Масштабы потери, понесенной филологией с его смертью, будут осознаваться постепенно – по мере выхода ранее не опубликованных трудов и всестороннего ознакомления широкой филологической среды с богатством его достижений. Ценимый пока что в основном узким кругом профессионалов, он со временем не может не занять подобающего ему места в первых рядах нашей науки. Задержка с полным признанием может объясняться рядом причин: эмиграцией, приверженностью privacy, известной замкнутостью характера, несклонностью к модным интеллектуальным поветриям и соответственно скромными размерами полученного общественного внимания.
Он прожил нелегкую жизнь. На старой родине она была затруднена общественным строем, враждебным человеку вообще, а тем более человеку незаурядному, хотя и тогда уже ему сопутствовало одобрительное внимание старших коллег (В. Б. Шкловского, В. Я. Проппа, А. Н. Колмогорова, Е. М. Мелетинского, Л. А. Мазеля, Я. С. Лурье, Вяч. Вс. Иванова, М. Л. Гаспарова). А на новой родине, вполне к нему гостеприимной, ему пришлось пережить гибель единственного сына. Но в целом это была счастливая жизнь, отданная любимому делу – книгам, филологии, изучению языков и литератур. И предметы его любви отвечали взаимностью, охотно раскрывая ему свои тайны, которыми он делился с нами.

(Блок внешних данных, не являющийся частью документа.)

(** An enrollment is popped once: the first [pop] returns its content and takes it away, the
    next one fails with the missing-key error. *)
Lemma pop_e2ei_enrollment_once `{SqlEngine} (c : conn) l id content :
  stores E2eiEnrollment c l -> first (with_key id) l = Some (MkE2eiEnrollment id content) ->
  NoDup (en_id <$> l) ->
  exists c1 c2, exec_prog (pop_e2ei_enrollment id) c = (Ok content, c1) /\
    exec_prog (pop_e2ei_enrollment id) c1 = (Err (MissingKeyInStore MissingE2eiEnrollment), c2).
Proof.
  intros [Hc Hl] Hf Hnd.
  set (l' := List.filter (fun e => negb (bool_decide (en_id e = id))) l).
  assert (bool_decide (length l = length l' + 1)%nat = true) as Hlen.
  { apply bool_decide_eq_true. apply first_split in Hf as (l1 & l2 & -> & _ & _).
    subst l'. rewrite filter_app. cbn [List.filter en_id]. rewrite bool_decide_true by done.
    cbn [negb]. rewrite fmap_app, fmap_cons in Hnd. apply list.NoDup_app in Hnd as (_ & N1 & N2).
    apply list.NoDup_cons in N2 as [N2 _].
    assert (forall k, id ∉ en_id <$> k ->
      List.filter (fun e => negb (bool_decide (en_id e = id))) k = k) as Hid.
    { induction k as [|e k IH]; [done|]. rewrite fmap_cons, not_elem_of_cons. intros [He Hk].
      cbn [List.filter]. rewrite bool_decide_false by done. cbn [negb]. by rewrite IH. }
    rewrite !Hid, !length_app by (done || (intros Hin; eapply N1; [exact Hin|set_solver])).
    simpl. lia. }
  pose proof (el_find_one _ _ id Hl eq_refl) as Hfind. fold (with_key (E := E2eiEnrollment) id) in Hfind.
  rewrite Hf in Hfind.
  pose proof (el_delete _ _ [id] Hl (fun _ _ => eq_refl)) as Hd. cbv zeta in Hd.
  rewrite remove_keys_one in Hd. change el_key with en_id in Hd. fold l' in Hd. cbn [length] in Hd.
  rewrite Hlen in Hd. destruct Hd as (v1 & Hd & Hb & _).
  assert (run (pop_e2ei_enrollment id) (conn_view c) = (Ok content, v1)) as Hr1.
  { unfold pop_e2ei_enrollment, Connection_find. rewrite (run_bind_ok _ _ _ _ _ Hfind).
    change (plift (ok_or ?e (el_stored <$> Some ?x)) ≫= ?f) with (f x). cbv beta.
    unfold Connection_remove. rewrite prog_bind_assoc. by rewrite (run_bind_ok _ _ _ _ _ Hd). }
  destruct (exec_prog_run _ _ _ _ Hc Hr1) as (c1 & Ex1 & <- & Hc1).
  assert (run (pop_e2ei_enrollment id) (conn_view c1) =
    (Err (MissingKeyInStore MissingE2eiEnrollment), conn_view c1)) as Hr2.
  { unfold pop_e2ei_enrollment, Connection_find.
    rewrite (run_bind_ok _ _ _ _ _ (el_find_one _ _ id Hb eq_refl)).
    assert (first (fun e => bool_decide (el_key e = id)) l' = None) as ->; [|done].
    apply first_None. intros e He. apply list_elem_of_In, filter_In in He as [_ He].
    by apply negb_true_iff in He. }
  destruct (exec_prog_run _ _ _ _ Hc1 Hr2) as (c2 & Ex2 & _ & _). eauto.
Qed.

(** ** The schema, and examples on a concrete engine

    The tables as the migrations leave them
    ([keystore/src/connection/platform/generic/migrations]). *)

Definition keystore_schema : db :=
  list_to_map ((fun p : string * list (string * coldecl) => (p.1, Table p.2 [])) <$> [
    ("mls_groups", ly_cols PersistedMlsGroup_layout);
    ("mls_pending_groups", ly_cols PersistedMlsPendingGroup_layout);
    ("mls_pending_messages", ly_cols MlsPendingMessage_layout);
    ("mls_keypackages", ly_cols MlsKeyPackage_layout);
    ("mls_hpke_private_keys", ly_cols MlsHpkePrivateKey_layout);
    ("mls_encryption_keypairs", ly_cols MlsEncryptionKeyPair_layout);
    ("mls_epoch_encryption_keypairs", ly_cols MlsEpochEncryptionKeyPair_layout);
    ("mls_psk_bundles", ly_cols MlsPskBundle_layout);
    ("mls_credentials", ly_cols MlsCredential_layout);
    ("mls_signature_keypairs", ly_cols MlsSignatureKeyPair_layout);
    ("e2ei_enrollment", ly_cols E2eiEnrollment_layout);
    ("e2ei_crls", ly_cols E2eiCrl_layout);
    ("e2ei_intermediate_certs", ly_cols E2eiIntermediateCert_layout);
    ("e2ei_acme_ca", zero_cols);
    ("e2ei_refresh_token", zero_cols);
    ("proteus_prekeys", ly_cols ProteusPrekey_layout);
    ("proteus_sessions", ly_cols ProteusSession_layout);
    ("proteus_identities", ly_cols ProteusIdentity_layout)]).

(** A fresh database on the engine that never fails. *)
Definition fresh_conn : view * list bool := (View keystore_schema None 0 1700000000, []).

Lemma rep_empty {E} (ly : layout E) v :
  v_tx v = None -> v_db v !! ly_table ly = Some (Table (ly_cols ly) []) -> rep ly v [].
Proof.
  intros Htx Ht. exists []. split; [|done]. split; [done|]. split; [done|].
  split; [constructor|]. split; [constructor|]. split; [constructor|].
  unfold unique_ok. apply forallb_forall. intros [c d] _. by destruct d.
Qed.

Definition example_group : PersistedMlsGroup :=
  MkPersistedMlsGroup (ascii_bytes "group") (ascii_bytes "state") (Some []).

Lemma fresh_stores_groups : stores PersistedMlsGroup (fresh_conn : @conn ref_engine) [].
Proof. split; [done|]. by apply rep_empty. Qed.

Lemma save_find_group :
  stores PersistedMlsGroup (fresh_conn : @conn ref_engine) [] /\
  exists c1 c2,
    exec_prog (Connection_save example_group) (fresh_conn : @conn ref_engine) =
      (Ok example_group, c1) /\
    exec_prog (Connection_find (ascii_bytes "group")) c1 =
      (Ok (Some (MkPersistedMlsGroup (ascii_bytes "group") (ascii_bytes "state") None)), c2) /\
    stores PersistedMlsGroup c1 (upsert (with_key (ascii_bytes "group"))
      (PersistedMlsGroup_stored example_group) []).
Proof.
  split; [exact fresh_stores_groups|].
  exact (Connection_save_find (E := PersistedMlsGroup) fresh_conn [] example_group (ascii_bytes "group")
    fresh_stores_groups eq_refl eq_refl).
Defined.

Lemma Connection_remove_spec_witness :
  exists c', stores PersistedMlsGroup (c' : @conn ref_engine) [] /\
    exec_prog (Connection_remove PersistedMlsGroup (ascii_bytes "group"))
      (fresh_conn : @conn ref_engine) = (Err (MissingKeyInStore MlsGroupMissing), c').
Proof.
  exact (Connection_remove_spec (E := PersistedMlsGroup) fresh_conn [] (ascii_bytes "group") fresh_stores_groups eq_refl).
Defined.

(** A decoder for the examples: key packages that are their own encoding. *)
#[export] Instance bytes_serde : Serde bytes := {| to_stdvec := Some; from_bytes := Some |}.

Lemma bytes_from_to (v b : bytes) : to_stdvec v = Some b -> from_bytes b = Some v.
Proof. by intros [= ->]. Qed.

#[export] Instance example_mls_entity : MlsEntity bytes :=
  {| mls_entity_id := KeyPackageId; signature_scheme := fun _ => 0;
     from_to_bytes := bytes_from_to |}.

Lemma fresh_ks_tables : ks_tables (En := ref_engine) fresh_conn [].
Proof. split_and!; try (exists []); (split; [done|by apply rep_empty]). Qed.

Lemma ks_store_read_witness :
  exists c1 c2, exec_prog (ks_store (ascii_bytes "ref") (ascii_bytes "kp"))
      (fresh_conn : @conn ref_engine) = (Ok (), c1) /\
    exec_prog (ks_read (ascii_bytes "ref")) c1 = (Ok (Some (ascii_bytes "kp")), c2).
Proof.
  exact (ks_store_read (En := ref_engine) fresh_conn [] (ascii_bytes "ref") (ascii_bytes "kp")
    (ascii_bytes "kp") fresh_ks_tables ltac:(done) eq_refl ltac:(done) ltac:(done)
    eq_refl eq_refl).
Defined.

Definition group_entity : MlsEntity bytes :=
  {| mls_entity_id := GroupStateId; signature_scheme := fun _ => 0;
     from_to_bytes := bytes_from_to |}.

Lemma ks_guards_witness :
  exec_prog (ks_store (H := group_entity) (ascii_bytes "ref") (ascii_bytes "kp"))
    (fresh_conn : @conn ref_engine) = (Err IncorrectApiUsage, fresh_conn).
Proof.
  apply (ks_guards (H := group_entity) (En := ref_engine) fresh_conn (ascii_bytes "ref")
    (ascii_bytes "kp")); [done|done|by eexists].
Defined.

Lemma mls_fetch_keypackages_spec_witness :
  exists c', exec_prog (mls_fetch_keypackages (V := bytes) 2) (fresh_conn : @conn ref_engine) =
    (Ok [], c') /\ stores MlsKeyPackage c' [].
Proof.
  apply (mls_fetch_keypackages_spec (En := ref_engine) fresh_conn [] 2).
  split; [done|by apply rep_empty].
Defined.

(** Two bytes of parent id end up in the state. *)
Lemma mls_pending_groups_load_spec_witness :
  exists c1 c2,
    exec_prog (mls_pending_groups_save (ascii_bytes "id") (ascii_bytes "state") (ascii_bytes "cfg")
      (Some (ascii_bytes "up"))) (fresh_conn : @conn ref_engine) = (Ok (), c1) /\
    exec_prog (mls_pending_groups_load (ascii_bytes "id")) c1 =
      (Ok (ascii_bytes "stateup", ascii_bytes "cfg"), c2).
Proof.
  apply (mls_pending_groups_load_spec (H := ref_engine) fresh_conn [] (ascii_bytes "state")
    (ascii_bytes "cfg") (ascii_bytes "id") (Some (ascii_bytes "up")));
    [done|by apply rep_empty|constructor|reflexivity|done].
Defined.

Definition one_enrollment : view * list bool :=
  (View (<["e2ei_enrollment" := Table (ly_cols E2eiEnrollment_layout)
     [(1, ly_row E2eiEnrollment_layout (MkE2eiEnrollment (ascii_bytes "e") (ascii_bytes "x")))]]>
     keystore_schema) None 1 1700000000, []).

Lemma pop_e2ei_enrollment_twice :
  exists c1 c2, exec_prog (pop_e2ei_enrollment (ascii_bytes "e"))
      (one_enrollment : @conn ref_engine) = (Ok (ascii_bytes "x"), c1) /\
    exec_prog (pop_e2ei_enrollment (ascii_bytes "e")) c1 =
      (Err (MissingKeyInStore MissingE2eiEnrollment), c2).
Proof.
  apply (pop_e2ei_enrollment_once (H := ref_engine) one_enrollment
    [MkE2eiEnrollment (ascii_bytes "e") (ascii_bytes "x")]); [|reflexivity|].
  - split; [done|]. exists [(1, MkE2eiEnrollment (ascii_bytes "e") (ascii_bytes "x"))].
    split; [|done]. split_and!; try done; repeat constructor.
  - apply NoDup_singleton.
Defined.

Уединенный, но и комфортный образ жизни эмигранта-профессора, окруженного восхищением аспирантов и уважением коллег, он трактовал как пожизненный исследовательский грант для литературоведческих изысканий, хорошо сочетавшихся с его страстью к путешествиям. Занятия Ильфом и Петровым вели его в Хельсинки, с его архивами, занятия Кантемиром – в Италию и Францию. У него были там любимые места, музеи и гостиницы (в письмах он иногда с юмором описывал приключавшиеся с ним комические эпизоды), и даже в последние годы, ослабев от болезней, он продолжал ездить и ходить – с раскладным стулом. И везде, куда он приезжал, он покупал давно разыскиваемые или просто вдруг заинтересовавшие его книги, которые всегда (помню еще по давним московским впечатлениям) умел выкопать в букинистическом магазине из общей кучи.
Перечитывая и аннотируя для возможных издателей полсотни его статей, разрозненно печатавшихся в российских и западных изданиях, я не переставал восхищаться. Попробую кратко резюмировать суть его вклада, его claim to fame. Дело, я думаю, в сочетании двух очень разных, если не противоположных качеств. С одной стороны, он свободно владел разветвленным концептуальным аппаратом современного литературоведения (в значительной мере оригинально разрабатывавшимся и им самим): техникой структурной схематизации, выявлением инвариантов, методами формального стиховедения, якобсоновской поэзией грамматики, теорией сюжета, интертекстуальным анализом, архетипическим и культурно-историческим подходами. С другой – всегда руководствовался любовным читательским вниманием к тексту и умел находить адекватные – чуткие, гибкие, удивительно конкретные – формулировки для содержания исследуемых произведений. В результате его разборы являют строго кодифицированное, собранное из готовых элементов (подспудно знакомых читателю и профессионально известных литературоведу) и в то же время изощренно тонкое, идиосинкратически верное художественному миру автора (и потому с благодарностью узнаваемое читателем) воспроизведение литературных объектов средствами науки. Не в этом ли секрет литературоведческого величия?